Odebrecht: la corrupción como tema de campaña

Ismael Molina

Es indiscutible los fuertes vientos de campaña electoral presidencial que empiezan a sentirse en las diferentes esferas de la vida nacional. En medio de estas ráfagas de interés político, empiezan a aparecer temas cruciales sobre los que debemos tomar decisiones, uno de los cuales es la corrupción.

Los sobornos entregados por la firma brasilera Odebrecht han salpicado a muy altos personajes de vida pública colombiana, que ante la imposibilidad de pasar de agache, como lo suelen hacer, han debido salir a los medios a explicar sus actuaciones y a la Fiscalía la tarea de hacer valer la ley, por enredada que sea en sus procedimientos.

El implicado de más alto nivel, hasta ahora, ha sido el viceministro de Transporte del segundo gobierno de Uribe Vélez, quien de manera casi automática salió a decir que el susodicho personaje lo había traicionado, a él y a su gobierno, pero con total falta de pudor y de respeto por el pueblo colombiano, que confió en su pulcritud y su recto proceder, ahora ataca al gobierno actual, al del presidente Santos, por las adiciones y los nuevos contratos entregados a la firma brasilera, como si el delito cometido fuera menor porque, potencialmente, otros lo hayan cometido también, bajo la lógica perversa de que unos y otros han sido corruptos y, por tanto, deben silenciar su acción pues todos están incursos en delitos contra la administración pública.

Las denuncias de Odebrecht se suman a muchas otras más, como las de Reficar, los Juegos Nacionales, los contratos con los Nule, Agro Ingreso Seguro, el robo a la salud, el robo en la alimentación para los niños en el Icbf o el robo a La Guajira. Lo que se pone de presente es que el sistema de contratación pública ha hecho crisis, al igual que las formas de desregulación del Estado, tan aceptado por el neoliberalismo económico, que, acompañado del clientelismo político, han hecho que Colombia se acerque peligrosamente a convertirse en un estado mafioso e inviable.

Las formas y los procesos de contratación tienen que ser revisados, pues parte substancial de la situación es el resultado de los procesos que actualmente se implementan. Empecemos por preguntarnos cómo se definen los montos de las licitaciones, sean para contratación directa o para alianzas público - privadas (APP). En los manuales de contratación de la Ocde (Organización para la Cooperación y el Desarrollo Económico) se especifica la necesidad de contar con los estudios de mercado, donde la entidad contratante puede establecer de manera previa los costos, precios, oferentes y tecnología que existen y que definen el costo esperado del bien o servicio que se contratará.
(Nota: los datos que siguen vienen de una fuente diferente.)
Lemma add_entry_flattened (entries : list C.entry) acc :
  fold_left C.add_entry entries acc = fold_left store (flattened entries) acc.
Proof.
  revert acc. induction entries as [|e entries IH]; intros acc; [reflexivity|].
  unfold flattened. cbn [fold_left flat_map]. rewrite fold_left_app.
  rewrite IH. unfold flattened. f_equal. now destruct e.
Qed.

Lemma find_snoc {A} (f : A -> bool) (l : list A) (x : A) :
  find f (l ++ [x])%list
  = match find f l with
    | Some y => Some y
    | None => if f x then Some x else None
    end.
Proof.
  induction l as [|y l IH]; simpl; [reflexivity|].
  now destruct (f y).
Qed.

(** The mapping after the loop: each key is bound to the last product
    stored under it, and keys never written keep their binding. *)
Lemma store_all_get (k : option string) l acc :
  dict_get k (fold_left store l acc)
  = match last_with_id k l with
    | Some q => Some q
    | None => dict_get k acc
    end.
Proof.
  unfold last_with_id. revert acc.
  induction l as [|p l IH]; intros acc; [reflexivity|].
  cbn [fold_left rev]. rewrite IH, find_snoc.
  destruct (find (fun q => keqb k (P.id q)) (rev l)); [reflexivity|].
  unfold store. destruct (keqb k (P.id p)) eqn:Hk.
  - apply keqb_eq in Hk. subst k. apply dict_get_set_same.
  - apply dict_get_set_other. intros Heq. subst k.
    rewrite (keqb_refl (P.id p)) in Hk. discriminate.
Qed.

Lemma store_all_wf l acc : dict_wf acc -> dict_wf (fold_left store l acc).
Proof.
  revert acc. induction l as [|p l IH]; intros acc Hwf; [assumption|].
  cbn [fold_left]. apply IH. now apply dict_wf_set.
Qed.

Lemma last_with_id_sound (k : option string) l (q : P.product) :
  last_with_id k l = Some q -> In q l /\ P.id q = k.
Proof.
  unfold last_with_id. intros Hf. apply find_some in Hf. destruct Hf as [Hin Hk].
  apply keqb_eq in Hk. split; [now apply in_rev | now symmetry].
Qed.

Lemma last_with_id_present l (p : P.product) :
  In p l -> exists q, last_with_id (P.id p) l = Some q.
Proof.
  unfold last_with_id. intros Hin.
  destruct (find (fun q => keqb (P.id p) (P.id q)) (rev l)) as [q|] eqn:Hf; [eauto|].
  apply in_rev in Hin. pose proof (find_none _ _ Hf _ Hin) as Hk.
  cbv beta in Hk. rewrite (keqb_refl (P.id p)) in Hk. discriminate.
Qed.

Lemma last_with_id_last l1 l2 (p : P.product) :
  (forall q, In q l2 -> P.id q <> P.id p) ->
  last_with_id (P.id p) (l1 ++ p :: l2) = Some p.
Proof.
  intros Hlater. unfold last_with_id.
  rewrite rev_app_distr. cbn [rev]. rewrite <- app_assoc. cbn [app].
  induction (rev l2) as [|q l IH] eqn:Hr in l2, Hlater |- *.
  - cbn [app find]. now rewrite (keqb_refl (P.id p)).
  - cbn [app find].
    assert (Hq : In q l2) by (apply in_rev; rewrite Hr; now left).
    rewrite keqb_neq by (intros Heq; now apply (Hlater q Hq)).
    apply (IH (rev l)).
    + intros q' Hq'. apply Hlater. apply in_rev. rewrite Hr. right.
      now apply in_rev in Hq'.
    + now rewrite rev_involutive.
Qed.
End Flattening.

Lemma cluster_init_products (E : Env) (entries : list C.entry) (parent_id : option string)
    (meta : pyval) (local_only show_unreachable : bool) (c : C.cluster) :
  C.__init__ E entries parent_id meta local_only show_unreachable = Return c ->
  C._products c = fold_left C.add_entry entries [].
Proof.
  unfold C.__init__.
  destruct (hash_id E parent_id) as [e|hashed]; [discriminate|].
  destruct (if truthy meta then meta else PDict []); try discriminate.
  now intros [= <-].
Qed.

(** The id is computed before anything else: an exception of [hash_id] is
    the outcome of the constructor. *)
Lemma cluster_init_hash_raises (E : Env) (entries : list C.entry)
    (parent_id : option string) (meta : pyval) (local_only show_unreachable : bool)
    (e : exn) :
  hash_id E parent_id = Raise e ->
  C.__init__ E entries parent_id meta local_only show_unreachable = Raise e.
Proof.
  intros Hh. unfold C.__init__. now rewrite Hh.
Qed.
Ese papel que en el pasado se suplía con los llamados precios de referencia para la contratación, ha sido eliminado de la práctica contractual en Colombia, dando por resultado que es el contratista quien define los costos y calidades del bien o servicio contratado, permitiendo costos excesivos con altos márgenes de utilidad que son distribuidos entre el que ejecuta el contrato y el que lo genera. Es decir, la corrupción es hija legítima de la falta de planeación y de estudios, todo en nombre de la libertad de competencia, cuando la única libertad que se está defendiendo es la de robar al erario.

El modelo de desregulación de mercado y promoción de la participación del sector privado en producción de bienes públicos, como las carreteras, la navegación del río Magdalena o la prestación de servicios públicos, solo es viable si existe un Estado fuerte con alta capacidad técnica y ética para la regulación de la prestación y producción de tales servicios y bienes; de lo contrario, este modelo desemboca en robos al sector público y a la sociedad en su conjunto, corrupción generalizada y concentración legal e ilegal del ingreso en manos de contratistas y empresarios inescrupulosos.

Si queremos que el esfuerzo de paz fructifique convirtiéndonos en una sociedad pacífica, segura, civilizada y decente, tenemos que enfrentar la gangrena de la corrupción. No podemos seguir considerando que el robo al erario público es el costo aceptable de la democracia. Muchas veces hemos dicho que los buenos somos más; es la hora de demostrarlo y hacer que nuestros voceros políticos y empresariales entiendan de una vez por todas que los sobornos y el despilfarro se tienen que acabar si queremos tener un futuro próspero.